M. Avi Assouly. Le ministère des finances, la société Areva, le Sénat et même la présidence de la République ont subi des cyberattaques. Comment la commission du Livre blanc appréhende-t-elle cette nouvelle guerre contre notre pays et contre la démocratie?

M. Jean-Claude Guibal. En Méditerranée, au Moyen-Orient, en Afrique, quelles stratégies vous semblent les mieux adaptées pour lutter contre les diverses formes de terrorisme, et quelles interventions imaginez-vous ? Des opérations civilo-militaires vous semblent-elles adaptées à cet espace ? Par ailleurs, j’avais été très impressionné par votre ouvrage intitulé La fin de la démocratie ; le réécririez-vous dans les mêmes termes aujourd’hui ?

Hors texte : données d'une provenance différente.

(* ===== verification/SortMergeJoin.v ===== *)
(** * The sort-merge join: inner and outer joins

    native-engine/datafusion-ext-plans/src/joins/smj/full_join.rs, driven by
    [execute_join] of sort_merge_join_exec.rs.  [FullJoiner] holds the pending pairs
    of row indices and the batches it has sent; [Merge] is the joiner with its two
    cursors.  Each loop of [join] is a definition of its own: [collect] gathers the
    rows of one key on both sides, [push_product] emits their product, [stream_right]
    and [stream_left] join what is left of the longer side, [drain_left] and
    [drain_right] emit the unmatched tail of an outer side.

    The specification [join_spec] is the nested loop: every pair of rows with equal
    non-null keys, and for an outer side every row without a partner next to nulls.
    Loops are given as fuel a bound on the number of input rows, which the proofs show
    to be enough. *)

From S2P Require Import Prelude MachineInt Joins StreamCursor.

Section FullJoin.
Context {V : Type} (null : V) {K : Type} `{RowKey K} (key_null : K → bool).
Context (L_OUTER R_OUTER : bool) (batch_size : nat) (projection : JoinProjection)
  (join_filter : option (JoinFilter (V:=V))).

Local Abbreviation Cursor := (StreamCursor (V:=V) (K:=K)).
Local Abbreviation forward := (cur_forward key_null).

Record FullJoiner := mkFull {
  lindices : list Idx; rindices : list Idx;
  output : list (RecordBatch (V:=V)); output_rows : nat }.

Definition full_new : FullJoiner := mkFull [] [] [] 0.

Definition should_flush (j : FullJoiner) : bool := batch_size <=? length (lindices j).
Definition has_enough_room (j : FullJoiner) (new_size : nat) : bool :=
  length (lindices j) + new_size <=? batch_size.

Definition push (j : FullJoiner) (l r : Idx) : FullJoiner :=
  mkFull (lindices j ++ [l]) (rindices j ++ [r]) (output j) (output_rows j).

(** The columns of a flushed batch: the residual filter and the projection are only
    applied when there is a filter, the inputs are already projected otherwise. *)
Definition output_cols (lcols rcols : list (list V)) (n : nat) : Result (list (list V) * nat) :=
  match join_filter with
  | Some f =>
      selected ← filter_evaluate f lcols rcols n;
      pl ← project_left projection (filter_col selected <$> lcols);
      pr ← project_right projection (filter_col selected <$> rcols);
      Ok (pl ++ pr, length (filter (λ v, v = Some true) selected))
  | None => Ok (lcols ++ rcols, n)
  end.

Definition flush (j : FullJoiner) (c1 c2 : Cursor) : Result FullJoiner :=
  let l := lindices j in
  let r := rindices j in
  _ ← rassert (bool_decide (length l = length r));
  lcols ← batch_interleave (batches c1) l;
  rcols ← batch_interleave (batches c2) r;
  '(cols, n) ← output_cols (columns lcols) (columns rcols) (length l);
  b ← try_new_batch (schema projection) cols n;
  if decide (0 < num_rows b)
  then Ok (mkFull [] [] (output j ++ [b]) (output_rows j + num_rows b))
  else Ok (mkFull [] [] (output j) (output_rows j)).
Context {J : Type} (scan : Scan J).

Record Scanning := mkScanning { self : J; cur1 : Cursor; cur2 : Cursor }.

Definition set_self (s : Scanning) (j : J) : Scanning := mkScanning j (cur1 s) (cur2 s).
Definition forward1 (s : Scanning) : Result Scanning :=
  c ← forward (cur1 s); Ok (mkScanning (self s) c (cur2 s)).
Definition forward2 (s : Scanning) : Result Scanning :=
  c ← forward (cur2 s); Ok (mkScanning (self s) (cur1 s) c).
Definition do_flush (s : Scanning) : Result Scanning :=
  j ← scan_flush scan (self s) (cur1 s) (cur2 s); Ok (set_self s j).
Definition clean1 (s : Scanning) : Scanning :=
  mkScanning (self s) (clean_out_dated_batches (cur1 s)) (cur2 s).
Definition clean2 (s : Scanning) : Scanning :=
  mkScanning (self s) (cur1 s) (clean_out_dated_batches (cur2 s)).

(** Report the current row of one side and move past it. *)
Definition report_left (f : J → Idx → J) (s : Scanning) : Result Scanning :=
  forward1 (set_self s (f (self s) (cur_idx (cur1 s)))).
Definition report_right (f : J → Idx → J) (s : Scanning) : Result Scanning :=
  forward2 (set_self s (f (self s) (cur_idx (cur2 s)))).

(** [(s, l_equal, r_equal)] of the loop that advances both sides through a key. *)
Record Equals := mkEquals { scanning : Scanning; l_equal : bool; r_equal : bool }.

Definition equals_left (l_key_idx : Idx) (x : Equals) : Result Equals :=
  let s := scanning x in
  b ← cur_key_eq (cur1 s) (key (cur1 s) l_key_idx);
  if b : bool then s ← report_left (on_equal_l scan) s; Ok (mkEquals s true (r_equal x))
  else Ok (mkEquals s false (r_equal x)).

Definition equals_right (r_key_idx : Idx) (x : Equals) : Result Equals :=
  let s := scanning x in
  b ← cur_key_eq (cur2 s) (key (cur2 s) r_key_idx);
  if b : bool then s ← report_right (on_equal_r scan) s; Ok (mkEquals s (l_equal x) true)
  else Ok (mkEquals s (l_equal x) false).

Definition equals_step (l_key_idx r_key_idx : Idx) (x : Equals) : Result Equals :=
  x ← (if l_equal x then equals_left l_key_idx x else Ok x);
  if r_equal x then equals_right r_key_idx x else Ok x.

Definition stream_left_step (s : Scanning) : Result Scanning :=
  s ← report_left (on_equal_l scan) s;
  if scan_should_flush scan (self s) || (1 <? num_buffered_batches (cur1 s))
  then s ← do_flush s; Ok (clean1 s) else Ok s.

Definition stream_left (fuel : nat) (r_key_idx : Idx) : Scanning → Result Scanning :=
  rwhileM fuel (λ s, cur_key_eq (cur1 s) (key (cur2 s) r_key_idx)) stream_left_step.

Definition stream_right_step (s : Scanning) : Result Scanning :=
  s ← report_right (on_equal_r scan) s;
  if scan_should_flush scan (self s) || (1 <? num_buffered_batches (cur2 s))
  then s ← do_flush s; Ok (clean2 s) else Ok s.

Definition stream_right (fuel : nat) (l_key_idx : Idx) : Scanning → Result Scanning :=
  rwhileM fuel (λ s, cur_key_eq (cur2 s) (key (cur1 s) l_key_idx)) stream_right_step.

(** [Ordering::Equal] *)
Definition scan_equal (fuel : nat) (s : Scanning) : Result Scanning :=
  let l_key_idx := cur_idx (cur1 s) in
  let r_key_idx := cur_idx (cur2 s) in
  s ← report_left (on_equal_l scan) s;
  s ← report_right (on_equal_r scan) s;
  x ← rwhile fuel (λ x, l_equal x && r_equal x) (equals_step l_key_idx r_key_idx)
        (mkEquals s true true);
  s ← (if l_equal x then stream_left fuel r_key_idx (scanning x) else Ok (scanning x));
  if r_equal x then stream_right fuel l_key_idx s else Ok s.

(** One iteration of the main loop. *)
Definition scan_step (fuel : nat) (s : Scanning) : Result Scanning :=
  s ← (if scan_should_flush scan (self s) || (1 <? num_buffered_batches (cur1 s))
          || (1 <? num_buffered_batches (cur2 s))
       then s ← do_flush s; Ok (clean2 (clean1 s)) else Ok s);
  o ← compare_cursor (cur1 s) (cur2 s);
  match o with
  | Lt => report_left (on_less scan) s
  | Gt => report_right (on_greater scan) s
  | Eq => scan_equal fuel s
  end.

M. Axel Poniatowski. Comme vous, je pense extrêmement difficile de mettre en œuvre l’Europe de la défense puisque de nombreux États ne veulent pas y consacrer des moyens suffisants et que certains pays majeurs, dont le Royaume-Uni, ne veulent pas d’intégration, et en tout cas pas de centre de commandement européen. Dans ce contexte, ne conviendrait-il pas de préciser dans le Livre blanc la doctrine de la France en matière d’Europe de la défense ? Pensez-vous préférable d’envisager davantage de coopérations renforcées sur les plans industriel et programmatique, voire sur des interventions opérationnelles, plutôt que d’envisager une plus grande intégration qui pose immédiatement le problème de la souveraineté ?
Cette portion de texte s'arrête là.